++++ Data records ++++

Definition hexToBytesLoose (hex : string) : bytes :=
  let l := String.list_ascii_of_string hex in
  if decide (Nat.modulo (length l) 2 <> 0%nat) then [] else hex_pairs l.

(** The key, or the error. *)
Definition parseHmacKey (hex : string) : string + bytes :=
  let key := hexToBytesLoose hex in
  if decide (length key <> 32%nat) then inl "bad_hw_secret_len"%string else inr key.

Definition parseSignature (hex : string) : string + bytes :=
  let sig := hexToBytesLoose hex in
  if decide (length sig <> 32%nat) then inl "bad_signature_len"%string else inr sig.

Section Signature.
Context `{Sodium}.

Definition verifyHmac (msg : string) (key expected_sig : bytes) : bool :=
  let mac := crypto_auth_hmacsha256 (bytes_of_string msg) key in
  bool_decide (sodium_memcmp mac expected_sig = 0).

(** What is signed. *)
Definition signed_message (body : string) : string :=
  "POST /api/hw/uid" +:+ String (ascii_of_nat 10) EmptyString +:+ body.

(** The verdict, and [err] when it is [false]; [sodium_ready] is
    [sodium_init() >= 0]. *)
Definition verifyHwSignature (sodium_ready : bool) (signature_hex body hw_secret_hex : string) :
    bool * string :=
  if decide (hw_secret_hex = EmptyString) then (false, "misconfigured"%string)
  else if negb sodium_ready then (false, "sodium_init_failed"%string)
  else if decide (signature_hex = EmptyString) then (false, "missing_signature"%string)
  else
    match parseHmacKey hw_secret_hex with
    | inl err => (false, err)
    | inr key =>
        match parseSignature signature_hex with
        | inl err => (false, err)
        | inr sig =>
            if negb (verifyHmac (signed_message body) key sig)
            then (false, "bad_signature"%string) else (true, EmptyString)
        end
    end.

End Signature.
(* ===== verification/AppState.v ===== *)
(** access_admin/app_state: the objects the server is made of, how they are
    opened on a database file, and how the database is replaced. The file system
    is the class [Files], opening a database file the class [SqliteFiles]. *)
From Stdlib Require Import ZArith Lia Ascii.
From stdpp Require Import base option list gmap strings.
From S2P Require Import Prelude LittleEndian Wire Replay Crypto Keys Events Detector Access FrameHandling Engine Sqlite SqliteStore AuditLog Config.
Local Open Scope Z_scope.

(** ** The environment

    std::filesystem and the file streams: [F] is the state of the file system.
    [create_directories] gives what it throws, [copy_file] (overwriting) and
    [remove] the message of their error code; a stream that cannot be opened
    for writing is not noticed by the code. *)
Class Files (F : Type) := {
  create_directories : string -> F -> F * option exn;
  exists_ : string -> F -> bool;
  copy_file : string -> string -> F -> F * option string;
  remove : string -> F -> F;
  write_file : string -> string -> F -> F;
  read_file : string -> F -> option string;
}.

(** [sqlite3_open] and [sqlite3_close]: the connection, unless opening failed. *)
Class SqliteFiles (F D : Type) := {
  sqlite3_open : string -> F -> F * option D;
  sqlite3_close : D -> F -> F;
}.

(** [std::filesystem::path(p).parent_path()] *)
Definition parent_path (p : string) : string :=
  let fix last_slash (i : nat) (s : string) (found : option nat) : option nat :=
    match s with
    | EmptyString => found
    | String a s' => last_slash (S i) s' (if decide (a = "/"%char) then Some i else found)
    end in
  let fix strip (n : nat) : nat :=
    match n with
    | S m => match String.get m p with
             | Some a => if decide (a = "/"%char) then strip m else n
             | None => n
             end
    | O => O
    end in
  match last_slash 0%nat p None with
  | None => EmptyString
  | Some i => match strip i with
              | O => "/"%string
              | n => String.substring 0 n p
              end
  end.

Module AppState.
Import EventBus.

Section AppState.
Context `{Sodium, Env} {D F : Type} `{Sqlite D, Files F, !SqliteFiles F D}.

(** [None] is a null [unique_ptr]. The audit log works on the handle of the
    store, the engine on both. [ticks] counts the reads of clock and random
    generator, [files] is the file system. *)
Record AppState := mkAppState {
  cfg : Config.Config;
  dbPath : string;
  events : EventBus.EventBus;
  keyManager : KeyManager.KeyManager;
  anomalyDetector : Detector.ProtocolAnomalyDetector;
  store : option D;
  audit : option SqliteAuditLog.SqliteAuditLog;
  engine : option Engine.DecisionEngine;
  decisionClient : option string;
  replayByReader : gmap Z ReplayWindow.ReplayWindow;
  lastSeqByReader : gmap Z Z;
  ticks : nat;
  files : F;
}.

Definition set_events b s := mkAppState (cfg s) (dbPath s) b (keyManager s) (anomalyDetector s)
  (store s) (audit s) (engine s) (decisionClient s) (replayByReader s) (lastSeqByReader s)
  (ticks s) (files s).
Definition set_detector d s := mkAppState (cfg s) (dbPath s) (events s) (keyManager s) d
  (store s) (audit s) (engine s) (decisionClient s) (replayByReader s) (lastSeqByReader s)
  (ticks s) (files s).
Definition set_store o s := mkAppState (cfg s) (dbPath s) (events s) (keyManager s)
  (anomalyDetector s) o (audit s) (engine s) (decisionClient s) (replayByReader s)
  (lastSeqByReader s) (ticks s) (files s).
Definition set_audit o s := mkAppState (cfg s) (dbPath s) (events s) (keyManager s)
  (anomalyDetector s) (store s) o (engine s) (decisionClient s) (replayByReader s)
  (lastSeqByReader s) (ticks s) (files s).
Definition set_engine o s := mkAppState (cfg s) (dbPath s) (events s) (keyManager s)
  (anomalyDetector s) (store s) (audit s) o (decisionClient s) (replayByReader s)
  (lastSeqByReader s) (ticks s) (files s).
Definition set_client o s := mkAppState (cfg s) (dbPath s) (events s) (keyManager s)
  (anomalyDetector s) (store s) (audit s) (engine s) o (replayByReader s)
  (lastSeqByReader s) (ticks s) (files s).
Definition set_windows w s := mkAppState (cfg s) (dbPath s) (events s) (keyManager s)
  (anomalyDetector s) (store s) (audit s) (engine s) (decisionClient s) w
  (lastSeqByReader s) (ticks s) (files s).
Definition set_ticks n s := mkAppState (cfg s) (dbPath s) (events s) (keyManager s)
  (anomalyDetector s) (store s) (audit s) (engine s) (decisionClient s) (replayByReader s)
  (lastSeqByReader s) n (files s).
Definition set_files f s := mkAppState (cfg s) (dbPath s) (events s) (keyManager s)
  (anomalyDetector s) (store s) (audit s) (engine s) (decisionClient s) (replayByReader s)
  (lastSeqByReader s) (ticks s) f.

(** [nowUnixMs()] *)
Definition nowUnixMs : M AppState Z := fun s => (set_ticks (S (ticks s)) s, Ok (u64 (clock (ticks s)))).

(** [app.events.push({.ts_unix_ms = nowUnixMs(), .kind = kind, ...})] *)
Definition push_event (kind message : string) (reader_id door_id : Z) : M AppState unit :=
  now ← nowUnixMs;
  zoom events set_events (push (mkEvent 0 now kind message reader_id door_id 0 false "")) ;;
  mret tt.

(** A call through the pointer [store]. *)
Definition on_store {A} (m : M D A) : M AppState A := fun s =>
  match store s with
  | None => (s, Fault)
  | Some d => match m d with (d', r) => (set_store (Some d') s, r) end
  end.

(** A call on the objects the engine works on, [d] being the database handle:
    the events, the detector and the replay windows are members of the state. *)
Definition engine_view (d : D) (s : AppState) : Engine.EState D :=
  Engine.mkEState (mkHState (replayByReader s) d (ticks s)) (Some (anomalyDetector s)) (Some (events s)).

Definition with_view (t : Engine.EState D) (s : AppState) : AppState :=
  set_store (Some (h_ext (Engine.e_h t)))
    (set_windows (h_windows (Engine.e_h t))
      (set_ticks (h_ticks (Engine.e_h t))
        (set_detector (default (anomalyDetector s) (Engine.e_detector t))
          (set_events (default (events s) (Engine.e_events t)) s)))).

Definition on_view {A} (m : M (Engine.EState D) A) : M AppState A := fun s =>
  match store s with
  | None => (s, Fault)
  | Some d => match m (engine_view d s) with (t, r) => (with_view t s, r) end
  end.

(** A call through the pointer [engine], which holds the pointer [audit]. *)
Definition on_engine {A}
    (m : SqliteAuditLog.SqliteAuditLog -> Engine.DecisionEngine -> M (Engine.EState D) A) :
    M AppState A := fun s =>
  match engine s, audit s with
  | Some e, Some l => on_view (m l e) s
  | _, _ => (s, Fault)
  end.

(** A call on the file system. *)
Definition on_files {A} (f : F -> F * A) : M AppState A := fun s =>
  match f (files s) with (f', a) => (set_files f' s, Ok a) end.

(** The constructor. *)
Definition AppState_new (c : Config.Config) (db : string) (km : KeyManager.KeyManager)
    (ticks0 : nat) (files0 : F) : AppState :=
  let x := Config.experiment c in
  mkAppState c db (EventBus_new (Config.maxEvents (Config.admin c))) km
    (Detector.Detector_new (Detector.mkDetectorConfig (Config.misuseDetectionEnabled x)
       (Config.rollbackThreshold x) (Config.tagFailStreakLimit x)))
    None None None None ∅ ∅ ticks0 files0.

(** The 32 bytes of the key, copied into an array of 32. *)
Definition deriveAuditHash (km : KeyManager.KeyManager) : res bytes :=
  auditKey ← KeyManager.deriveAuditHmacKey km;
  Ok auditKey.

(** ** Opening *)

(** [store = std::make_unique<SqliteAccessStore>(dbPath)]: the old store is
    closed when the new one has been constructed. *)
Definition make_store : M AppState unit :=
  s ← get;
  opened ← on_files (sqlite3_open (dbPath s));
  match opened with
  | None => throw (runtime_error "sqlite3_open failed")
  | Some d =>
      match SqliteAccessStore.SqliteAccessStore_open d with
      | (d', Ok _) =>
          (match store s with
           | Some old => on_files (fun f => (sqlite3_close old f, tt))
           | None => mret tt
           end) ;;
          modify (set_store (Some d'))
      | (_, Throw e) => throw e
      | (_, Fault) => fault
      end
  end.

(** The handler settings with the modes of the experiment section. *)
Definition runtime_config (c : Config.Config) : FrameHandler.FrameHandlerConfig :=
  let f := Config.frameHandler c in
  let x := Config.experiment c in
  FrameHandler.mkFrameHandlerConfig (FrameHandler.antiReplayEnabled f)
    (FrameHandler.replayWindowSize f) (FrameHandler.maxCtLen f) (FrameHandler.maxSkewMs f)
    (FrameHandler.allowPreviousKeyVersion f) (FrameHandler.enforceReaderDoorBinding f)
    (Config.keyDerivationMode x) (Config.aadMode x) (Config.pepperMode x) (Config.cipherMode x)
    (Config.nonceMode x).

Definition openOrCreate : M AppState unit :=
  s ← get;
  failed ← on_files (create_directories (parent_path (dbPath s)));
  (match failed with Some e => throw e | None => mret tt end) ;;
  make_store ;;
  on_store SqliteAccessStore.initSchema ;;
  hash ← lift (deriveAuditHash (keyManager s));
  log ← on_store (SqliteAuditLog.SqliteAuditLog_new true hash
    (Config.auditChainEnabled (Config.experiment (cfg s))));
  modify (set_audit (Some log)) ;;
  _ ← lift (KeyManager.deriveCardPepper (keyManager s)
    (Config.currentKeyVersion (Config.keyManagement (cfg s))));
  modify (set_engine (Some (Engine.mkDecisionEngine true true (keyManager s)
    (runtime_config (cfg s))))) ;;
  (if decide (Config.decisionMode (Config.admin (cfg s)) = "remote"%string)
   then modify (set_client (Some (Config.decisionUrl (Config.admin (cfg s)))))
   else mret tt) ;;
  push_event "admin" ("storage opened: " +:+ dbPath s) 0 0.

(** ** Importing a database file

    The checks return [None], or [Some error]. *)

Definition kIntegrityCheckSql : string := "PRAGMA integrity_check;".

Definition sqliteIntegrityOk (path : string) : M AppState (option string) :=
  opened ← on_files (sqlite3_open path);
  match opened with
  | None => mret (Some "sqlite_open failed"%string)
  | Some d =>
      if negb (sqlite_prepare kIntegrityCheckSql d) then
        on_files (fun f => (sqlite3_close d f, tt)) ;;
        mret (Some "prepare integrity_check failed"%string)
      else
        let '(d', r) := sqlite_run kIntegrityCheckSql [] d in
        on_files (fun f => (sqlite3_close d' f, tt)) ;;
        mret (match r.1 with
              | row :: _ =>
                  let v := Helpers.text_of (Helpers.col row 0) in
                  if decide (v = "ok"%string) then None else Some ("integrity_check: " +:+ v)
              | [] => Some "integrity_check: no row"%string
              end)
  end.

(** An exception of [verifyAuditChain] passes [sqlite3_close] by. *)
Definition verifyUploadedAuditChain (path : string) (km : KeyManager.KeyManager) :
    M AppState (option string) :=
  opened ← on_files (sqlite3_open path);
  match opened with
  | None => mret (Some "sqlite_open(uploaded) failed"%string)
  | Some d =>
      hash ← lift (deriveAuditHash km);
      match AuditVerify.verifyAuditChain true hash d with
      | (d', Ok vr) =>
          on_files (fun f => (sqlite3_close d' f, tt)) ;;
          mret (if AuditVerify.ok vr then None
                else Some ("verifyAuditChain failed: " +:+ AuditVerify.error vr))
      | (_, Throw e) => throw e
      | (_, Fault) => fault
      end
  end.

(** The error code of the backup copy is overwritten by that of the second. *)
Definition replaceDbFile (dbPath uploadedPath : string) : M AppState (option string) :=
  s ← get;
  (if exists_ dbPath (files s) then
     _ ← on_files (copy_file dbPath (dbPath +:+ ".bak")); mret tt
   else mret tt) ;;
  failed ← on_files (copy_file uploadedPath dbPath);
  mret (match failed with
        | Some message => Some ("failed to replace db: " +:+ message)
        | None => None
        end).

(** [store.reset(); audit.reset(); engine.reset();] *)
Definition reset_all : M AppState unit :=
  s ← get;
  (match store s with
   | Some d => on_files (fun f => (sqlite3_close d f, tt))
   | None => mret tt
   end) ;;
  modify (set_store None) ;;
  modify (set_audit None) ;;
  modify (set_engine None).

(** The result, with the error when it is [false]. *)
Definition importDbFile (uploadedPath : string) : M AppState (bool * string) :=
  s ← get;
  err ← sqliteIntegrityOk uploadedPath;
  match err with
  | Some error => mret (false, error)
  | None =>
      err ← verifyUploadedAuditChain uploadedPath (keyManager s);
      match err with
      | Some error => mret (false, error)
      | None =>
          reset_all ;;
          err ← replaceDbFile (dbPath s) uploadedPath;
          match err with
          | Some error => mret (false, error)
          | None =>
              openOrCreate ;;
              push_event "admin" "db imported + reopened" 0 0 ;;
              mret (true, EmptyString)
          end
      end
  end.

++++

### Exercise
What is wanted is the line containing "reset_all ;;" and every line after it through the last line of the entries, printed exactly.

### Task solution
          reset_all ;;
          err ← replaceDbFile (dbPath s) uploadedPath;
          match err with
          | Some error => mret (false, error)
          | None =>
              openOrCreate ;;
              push_event "admin" "db imported + reopened" 0 0 ;;
              mret (true, EmptyString)
          end
      end
  end.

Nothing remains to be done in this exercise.